When you reach the line containing "Lemma judge_ok target" in the entries below, start writing out each line exactly, and stop after the line containing "answers target (to_request".
-- Opening Marker --
(** What follows the two calls. *)
Lemma judge_ok target st i p resp want ref w w' :
  want = (pb_handle (to_request st) (view (p_ref p))).1 ->
  Inv ref -> view ref = (pb_handle (to_request st) (view (p_ref p))).2 ->
  answers target (to_request st) (env w) resp (env w') ->
  trace w' = trace w ++ [probe_event target st resp] ->
  after_step target st p w
    (let p1 := mkProbe ref (p_passed p) (p_checks p + 3) (p_notes p) in
     match (decodeAck resp).2 with
     | Some msg => note p1 i msg
     | None => compare_acks i want (decodeAck resp).1 p1
     end) w'.
Proof.
  intros Hw Hinv Hv Ha Ht. exists resp. rewrite <- Hw. split; [done|]. split; [done|].
  destruct (decodeAck resp) as [got [msg|]] eqn:Hd; simpl.
  - assert (marks want resp = 0) as -> by (unfold marks; by rewrite Hd).
    split_and!; [done|done|done|lia|]. eexists. split; [reflexivity|].
    split_and!; [done|done|]. repeat constructor. by eexists.
  - assert (resp = HttpResp 200 (inl got)) as ->.
    { destruct resp as [|code [a|]]; simpl in Hd; try done;
        destruct (Z.eqb_spec code 200); simpl in Hd; try done. by simplify_eq. }
    destruct (compare_acks_ok i want got (mkProbe ref (p_passed p) (p_checks p + 3) (p_notes p)))
      as (-> & -> & -> & H3 & ms & Hms & H4 & H5).
    split_and!; try done. exists ms. split_and!; try done.
    intros Hm. specialize (H3 Hm). rewrite Hms in H3. simpl in H3.
    apply (f_equal length) in H3. rewrite length_app in H3. destruct ms; [done|simpl in H3; lia].
Qed.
-- Closing Marker --
# TASK RESPONSE
Lemma judge_ok target st i p resp want ref w w' :
  want = (pb_handle (to_request st) (view (p_ref p))).1 ->
  Inv ref -> view ref = (pb_handle (to_request st) (view (p_ref p))).2 ->
  answers target (to_request st) (env w) resp (env w') ->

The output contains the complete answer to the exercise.